__Instructions for the task__
Exact copies of all the lines below are required.

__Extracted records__

(** C1, as the handler has it. For a positive [num], [quiz_start] refuses
    exactly when [num] is not a multiple of 5 or is above the number of
    rows of the level. A [num] that is not a multiple of 5 is answered by
    the request for a multiple of 5, which names no maximum; a multiple of
    5 above the number of rows by the message that ends in that number;
    every other positive [num] starts the quiz. *)
Theorem quiz_start_size_check level num tbl s g :
  (0 < num)%Z →
  let n := Z.of_nat (length (select_level level tbl)) in
  let r := quiz_start POST level num tbl s g in
  (refused r = true ↔ (num `mod` 5 ≠ 0)%Z ∨ (n < num)%Z)
  ∧ ((num `mod` 5 ≠ 0)%Z →
     r = Ok (Body "Please enter a number that is a multiple of 5.", s, g))
  ∧ ((num `mod` 5 = 0)%Z → (n < num)%Z →
     r = Ok (Body ("Not enough words! Max allowed: " +:+ str n), s, g))
  ∧ ((num `mod` 5 = 0)%Z → (num ≤ n)%Z →
     ∃ s' g', r = Ok (Redirect (url_quiz_question level), s', g')).
Proof.
  intros Hpos n r. subst n r.
  destruct (decide (num `mod` 5 = 0)%Z) as [Hmod|Hmod].
  - destruct (decide (Z.of_nat (length (select_level level tbl)) < num)%Z)
      as [Hmany|Hfew].
    + rewrite quiz_start_too_many by done. simpl.
      split_and!; [tauto|done|done|lia].
    + destruct (quiz_start_accepts level num tbl s g)
        as (ws & g' & rest & -> & _); [done|lia|]. simpl.
      split_and!; [|done|lia|eauto]. split; [done|]. intros [?|?]; [done|lia].
  - rewrite quiz_start_not_multiple by done. simpl.
    split_and!; [tauto|done|done|done].
Qed.
(** What [ThemeSwitch] renders of its own: the method of the form, its
    hidden inputs (name and value) and the icon on its submit button; [mode]
    is kept for reference. The attributes spread from [getFormProps(form)]
    come from the form library and are not part of this record. *)
Record ThemeSwitchForm : Type := {
  form_mode : ThemeMode;
  form_method : string;
  form_inputs : list (string * string);
  form_button : string
}.

(** The form data a browser sends when the form is submitted: one string
    entry per input. *)
Definition submit (form : ThemeSwitchForm) : FormData :=
  prod_map id EntryString <$> form_inputs form.

(** The fetcher a submission of the form puts in flight: its [formAction] is
    the action the form posts to and its [formData] the submitted entries. *)
Definition in_flight (formAction : string) (form : ThemeSwitchForm) : Fetcher :=
  {| formAction := Some formAction; formData := Some (submit form) |}.

(** The [className] of the [<html>] element rendered by [Document]; the
    parameter default [theme = 'light'] applies when no theme is passed. *)
Definition Document_className (theme : option ThemeMode) : string :=
  theme_string (default light theme) +:+ " h-full overflow-x-hidden".

(** What [App] renders, as far as the theme goes: the class of [<html>] and
    the theme switch in the header. *)
Record AppView : Type := {
  html_className : string;
  themeSwitch : ThemeSwitchForm
}.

__Solution to the exercise__
(** C1, as the handler has it. For a positive [num], [quiz_start] refuses
    exactly when [num] is not a multiple of 5 or is above the number of
    rows of the level. A [num] that is not a multiple of 5 is answered by
    the request for a multiple of 5, which names no maximum; a multiple of
    5 above the number of rows by the message that ends in that number;
    every other positive [num] starts the quiz. *)
Theorem quiz_start_size_check level num tbl s g :
  (0 < num)%Z →
  let n := Z.of_nat (length (select_level level tbl)) in
  let r := quiz_start POST level num tbl s g in
  (refused r = true ↔ (num `mod` 5 ≠ 0)%Z ∨ (n < num)%Z)
  ∧ ((num `mod` 5 ≠ 0)%Z →
     r = Ok (Body "Please enter a number that is a multiple of 5.", s, g))
  ∧ ((num `mod` 5 = 0)%Z → (n < num)%Z →
     r = Ok (Body ("Not enough words! Max allowed: " +:+ str n), s, g))
  ∧ ((num `mod` 5 = 0)%Z → (num ≤ n)%Z →
     ∃ s' g', r = Ok (Redirect (url_quiz_question level), s', g')).
Proof.
  intros Hpos n r. subst n r.
  destruct (decide (num `mod` 5 = 0)%Z) as [Hmod|Hmod].
  - destruct (decide (Z.of_nat (length (select_level level tbl)) < num)%Z)
      as [Hmany|Hfew].
    + rewrite quiz_start_too_many by done. simpl.
      split_and!; [tauto|done|done|lia].
    + destruct (quiz_start_accepts level num tbl s g)
        as (ws & g' & rest & -> & _); [done|lia|]. simpl.
      split_and!; [|done|lia|eauto]. split; [done|]. intros [?|?]; [done|lia].
  - rewrite quiz_start_not_multiple by done. simpl.
    split_and!; [tauto|done|done|done].
Qed.
(** What [ThemeSwitch] renders of its own: the method of the form, its
    hidden inputs (name and value) and the icon on its submit button; [mode]
    is kept for reference. The attributes spread from [getFormProps(form)]
    come from the form library and are not part of this record. *)
Record ThemeSwitchForm : Type := {
  form_mode : ThemeMode;
  form_method : string;
  form_inputs : list (string * string);
  form_button : string
}.

(** The form data a browser sends when the form is submitted: one string
    entry per input. *)
Definition submit (form : ThemeSwitchForm) : FormData :=
  prod_map id EntryString <$> form_inputs form.

(** The fetcher a submission of the form puts in flight: its [formAction] is
    the action the form posts to and its [formData] the submitted entries. *)
Definition in_flight (formAction : string) (form : ThemeSwitchForm) : Fetcher :=
  {| formAction := Some formAction; formData := Some (submit form) |}.

(** The [className] of the [<html>] element rendered by [Document]; the
    parameter default [theme = 'light'] applies when no theme is passed. *)
Definition Document_className (theme : option ThemeMode) : string :=
  theme_string (default light theme) +:+ " h-full overflow-x-hidden".

(** What [App] renders, as far as the theme goes: the class of [<html>] and
    the theme switch in the header. *)
Record AppView : Type := {
  html_className : string;
  themeSwitch : ThemeSwitchForm
}.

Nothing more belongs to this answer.